TASK INSTRUCTIONS:
Look below for the line containing "wr bitmap (Z.shiftr i BITMAP_SHIFT) (Z.land"; from there through the line containing "Definition IS_bitmap_group_clear (bitmap", both lines included, please set down each line exactly and nothing else.

※ ※ ※

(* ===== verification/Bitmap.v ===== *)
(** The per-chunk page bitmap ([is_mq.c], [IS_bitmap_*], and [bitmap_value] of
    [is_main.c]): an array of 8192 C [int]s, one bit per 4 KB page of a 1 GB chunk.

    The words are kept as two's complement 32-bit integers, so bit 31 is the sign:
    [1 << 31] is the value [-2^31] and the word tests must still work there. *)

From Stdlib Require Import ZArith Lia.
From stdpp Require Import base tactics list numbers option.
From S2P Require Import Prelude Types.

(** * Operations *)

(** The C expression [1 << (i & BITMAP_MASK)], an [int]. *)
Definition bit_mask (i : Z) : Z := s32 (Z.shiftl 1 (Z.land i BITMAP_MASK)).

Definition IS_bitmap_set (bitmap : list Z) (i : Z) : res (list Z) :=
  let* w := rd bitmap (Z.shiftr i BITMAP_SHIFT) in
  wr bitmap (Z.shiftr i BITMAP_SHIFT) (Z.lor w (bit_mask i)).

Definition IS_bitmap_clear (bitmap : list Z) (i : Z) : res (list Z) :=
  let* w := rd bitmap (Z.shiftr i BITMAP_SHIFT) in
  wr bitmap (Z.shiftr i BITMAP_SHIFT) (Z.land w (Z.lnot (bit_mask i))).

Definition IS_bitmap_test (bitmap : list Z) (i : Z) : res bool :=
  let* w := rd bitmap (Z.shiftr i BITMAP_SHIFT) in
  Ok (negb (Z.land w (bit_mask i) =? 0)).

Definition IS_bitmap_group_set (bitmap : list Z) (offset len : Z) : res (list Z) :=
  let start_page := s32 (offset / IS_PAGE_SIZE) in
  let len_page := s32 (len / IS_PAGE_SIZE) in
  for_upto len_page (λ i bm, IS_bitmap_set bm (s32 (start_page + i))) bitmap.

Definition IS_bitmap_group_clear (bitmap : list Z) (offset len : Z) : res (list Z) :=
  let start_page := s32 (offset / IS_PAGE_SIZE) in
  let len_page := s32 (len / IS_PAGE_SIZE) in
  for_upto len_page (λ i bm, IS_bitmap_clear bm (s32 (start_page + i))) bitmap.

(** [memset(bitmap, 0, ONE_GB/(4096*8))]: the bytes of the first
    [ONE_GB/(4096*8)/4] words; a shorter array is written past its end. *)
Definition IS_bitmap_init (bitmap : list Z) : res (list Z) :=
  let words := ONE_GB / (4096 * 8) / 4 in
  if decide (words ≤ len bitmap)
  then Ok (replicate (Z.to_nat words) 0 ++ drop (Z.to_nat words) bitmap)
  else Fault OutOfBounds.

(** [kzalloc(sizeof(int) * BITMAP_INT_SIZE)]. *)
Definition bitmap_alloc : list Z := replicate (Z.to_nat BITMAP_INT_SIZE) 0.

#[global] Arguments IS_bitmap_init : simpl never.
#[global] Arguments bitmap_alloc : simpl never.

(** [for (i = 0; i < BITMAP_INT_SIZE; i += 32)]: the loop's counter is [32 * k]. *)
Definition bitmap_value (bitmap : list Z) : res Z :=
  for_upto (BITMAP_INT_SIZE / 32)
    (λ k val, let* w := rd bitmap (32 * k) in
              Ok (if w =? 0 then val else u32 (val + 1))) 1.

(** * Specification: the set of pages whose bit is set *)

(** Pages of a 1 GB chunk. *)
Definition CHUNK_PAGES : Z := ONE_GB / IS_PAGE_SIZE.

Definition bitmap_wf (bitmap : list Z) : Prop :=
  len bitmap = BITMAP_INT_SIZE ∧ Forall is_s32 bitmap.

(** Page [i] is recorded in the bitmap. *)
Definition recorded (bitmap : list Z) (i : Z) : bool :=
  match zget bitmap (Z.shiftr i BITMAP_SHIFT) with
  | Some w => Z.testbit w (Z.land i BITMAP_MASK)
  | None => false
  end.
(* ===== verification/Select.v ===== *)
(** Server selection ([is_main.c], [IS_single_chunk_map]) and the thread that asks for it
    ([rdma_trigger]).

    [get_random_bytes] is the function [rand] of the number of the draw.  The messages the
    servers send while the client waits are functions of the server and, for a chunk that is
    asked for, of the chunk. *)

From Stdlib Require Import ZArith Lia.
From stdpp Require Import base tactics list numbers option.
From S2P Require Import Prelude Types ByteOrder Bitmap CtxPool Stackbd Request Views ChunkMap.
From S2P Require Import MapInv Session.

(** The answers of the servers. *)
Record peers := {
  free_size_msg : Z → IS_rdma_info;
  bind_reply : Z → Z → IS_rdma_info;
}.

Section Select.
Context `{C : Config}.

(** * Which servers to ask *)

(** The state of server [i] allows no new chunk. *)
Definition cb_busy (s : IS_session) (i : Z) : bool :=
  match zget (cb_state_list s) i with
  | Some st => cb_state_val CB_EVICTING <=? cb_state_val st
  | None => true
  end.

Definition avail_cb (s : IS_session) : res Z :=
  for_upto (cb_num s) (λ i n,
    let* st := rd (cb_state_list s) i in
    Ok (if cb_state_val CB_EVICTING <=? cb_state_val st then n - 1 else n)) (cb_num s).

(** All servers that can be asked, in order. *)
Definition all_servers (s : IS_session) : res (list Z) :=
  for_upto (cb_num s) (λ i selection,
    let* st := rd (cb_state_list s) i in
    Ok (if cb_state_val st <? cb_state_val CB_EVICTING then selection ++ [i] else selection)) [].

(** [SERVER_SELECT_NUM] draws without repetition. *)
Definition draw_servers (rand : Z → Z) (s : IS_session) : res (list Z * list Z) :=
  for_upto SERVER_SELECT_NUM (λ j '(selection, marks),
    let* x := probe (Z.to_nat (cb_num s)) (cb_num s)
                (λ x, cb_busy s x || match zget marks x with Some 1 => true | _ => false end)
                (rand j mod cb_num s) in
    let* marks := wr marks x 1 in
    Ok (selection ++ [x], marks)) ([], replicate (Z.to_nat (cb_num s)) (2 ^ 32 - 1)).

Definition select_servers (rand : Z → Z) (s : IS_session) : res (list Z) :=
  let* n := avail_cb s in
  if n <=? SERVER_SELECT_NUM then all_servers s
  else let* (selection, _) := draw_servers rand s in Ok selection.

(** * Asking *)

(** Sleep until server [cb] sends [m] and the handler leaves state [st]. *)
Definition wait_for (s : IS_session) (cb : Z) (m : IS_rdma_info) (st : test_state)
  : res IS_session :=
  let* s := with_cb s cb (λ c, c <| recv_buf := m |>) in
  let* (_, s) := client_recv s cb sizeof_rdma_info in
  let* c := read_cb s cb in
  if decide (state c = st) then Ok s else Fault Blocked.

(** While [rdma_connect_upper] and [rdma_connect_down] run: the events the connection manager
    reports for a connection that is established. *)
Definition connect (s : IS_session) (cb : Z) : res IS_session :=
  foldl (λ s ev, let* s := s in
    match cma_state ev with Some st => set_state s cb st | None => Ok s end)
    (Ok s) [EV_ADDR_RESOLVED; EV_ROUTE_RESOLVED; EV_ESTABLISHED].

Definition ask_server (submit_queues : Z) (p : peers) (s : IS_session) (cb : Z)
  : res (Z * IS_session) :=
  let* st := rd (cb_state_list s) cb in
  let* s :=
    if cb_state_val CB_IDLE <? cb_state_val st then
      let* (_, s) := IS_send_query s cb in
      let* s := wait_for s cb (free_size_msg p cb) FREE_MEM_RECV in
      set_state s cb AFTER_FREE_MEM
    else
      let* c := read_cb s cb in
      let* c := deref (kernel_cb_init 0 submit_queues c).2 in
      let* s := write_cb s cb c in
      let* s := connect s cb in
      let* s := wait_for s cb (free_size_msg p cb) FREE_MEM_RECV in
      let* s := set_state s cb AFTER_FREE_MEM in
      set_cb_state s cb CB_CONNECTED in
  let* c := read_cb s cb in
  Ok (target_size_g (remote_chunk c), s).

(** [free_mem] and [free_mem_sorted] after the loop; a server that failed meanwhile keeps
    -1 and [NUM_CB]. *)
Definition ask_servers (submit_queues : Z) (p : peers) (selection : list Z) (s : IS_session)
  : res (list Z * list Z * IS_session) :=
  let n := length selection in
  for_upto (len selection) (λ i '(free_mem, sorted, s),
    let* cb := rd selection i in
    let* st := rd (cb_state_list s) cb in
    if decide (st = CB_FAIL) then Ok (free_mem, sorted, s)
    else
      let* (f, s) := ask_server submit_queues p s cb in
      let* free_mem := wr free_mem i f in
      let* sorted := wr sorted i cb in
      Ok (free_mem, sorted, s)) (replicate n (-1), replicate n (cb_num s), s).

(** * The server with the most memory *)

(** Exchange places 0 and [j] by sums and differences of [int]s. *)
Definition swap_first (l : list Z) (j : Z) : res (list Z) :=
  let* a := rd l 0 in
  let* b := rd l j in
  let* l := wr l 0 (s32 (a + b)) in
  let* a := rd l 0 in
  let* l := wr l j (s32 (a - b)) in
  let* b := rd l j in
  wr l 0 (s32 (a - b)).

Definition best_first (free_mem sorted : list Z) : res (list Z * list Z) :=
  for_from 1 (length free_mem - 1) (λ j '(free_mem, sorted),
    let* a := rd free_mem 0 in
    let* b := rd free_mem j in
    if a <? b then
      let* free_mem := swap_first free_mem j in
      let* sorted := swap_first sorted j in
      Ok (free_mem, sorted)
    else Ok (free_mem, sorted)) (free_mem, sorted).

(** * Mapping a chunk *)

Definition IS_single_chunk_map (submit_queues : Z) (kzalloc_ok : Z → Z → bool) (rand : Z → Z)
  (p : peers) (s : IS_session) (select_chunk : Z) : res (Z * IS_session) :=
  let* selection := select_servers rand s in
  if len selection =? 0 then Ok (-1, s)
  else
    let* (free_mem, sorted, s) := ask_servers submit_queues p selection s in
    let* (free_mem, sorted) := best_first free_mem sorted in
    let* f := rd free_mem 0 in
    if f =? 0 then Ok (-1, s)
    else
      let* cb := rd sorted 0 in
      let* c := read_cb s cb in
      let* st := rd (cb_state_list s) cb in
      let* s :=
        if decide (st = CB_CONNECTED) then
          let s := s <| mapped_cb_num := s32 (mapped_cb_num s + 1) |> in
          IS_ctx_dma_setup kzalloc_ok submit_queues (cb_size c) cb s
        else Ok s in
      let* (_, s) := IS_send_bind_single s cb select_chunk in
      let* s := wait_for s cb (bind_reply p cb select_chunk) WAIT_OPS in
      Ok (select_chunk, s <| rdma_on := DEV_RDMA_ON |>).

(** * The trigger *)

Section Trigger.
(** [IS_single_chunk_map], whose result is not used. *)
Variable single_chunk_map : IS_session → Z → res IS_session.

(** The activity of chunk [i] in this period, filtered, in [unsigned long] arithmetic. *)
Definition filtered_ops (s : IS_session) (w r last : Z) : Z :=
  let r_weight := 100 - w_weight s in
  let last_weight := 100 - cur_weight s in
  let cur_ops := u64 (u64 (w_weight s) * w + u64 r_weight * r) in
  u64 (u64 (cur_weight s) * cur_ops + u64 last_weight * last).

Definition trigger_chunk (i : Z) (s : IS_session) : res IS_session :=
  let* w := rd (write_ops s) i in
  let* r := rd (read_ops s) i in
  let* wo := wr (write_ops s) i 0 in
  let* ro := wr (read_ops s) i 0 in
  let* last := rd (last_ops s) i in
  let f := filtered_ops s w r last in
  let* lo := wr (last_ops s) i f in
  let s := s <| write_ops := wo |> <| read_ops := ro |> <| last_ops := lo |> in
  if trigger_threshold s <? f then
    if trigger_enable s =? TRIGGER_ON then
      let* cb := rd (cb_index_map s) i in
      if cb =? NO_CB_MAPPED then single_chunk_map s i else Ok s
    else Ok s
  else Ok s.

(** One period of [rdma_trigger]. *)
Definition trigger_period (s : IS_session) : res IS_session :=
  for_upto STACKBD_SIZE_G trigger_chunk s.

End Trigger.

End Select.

※ ※ ※

REPLY:
  wr bitmap (Z.shiftr i BITMAP_SHIFT) (Z.land w (Z.lnot (bit_mask i))).

Definition IS_bitmap_test (bitmap : list Z) (i : Z) : res bool :=
  let* w := rd bitmap (Z.shiftr i BITMAP_SHIFT) in
  Ok (negb (Z.land w (bit_mask i) =? 0)).

Definition IS_bitmap_group_set (bitmap : list Z) (offset len : Z) : res (list Z) :=
  let start_page := s32 (offset / IS_PAGE_SIZE) in
  let len_page := s32 (len / IS_PAGE_SIZE) in
  for_upto len_page (λ i bm, IS_bitmap_set bm (s32 (start_page + i))) bitmap.

Definition IS_bitmap_group_clear (bitmap : list Z) (offset len : Z) : res (list Z) :=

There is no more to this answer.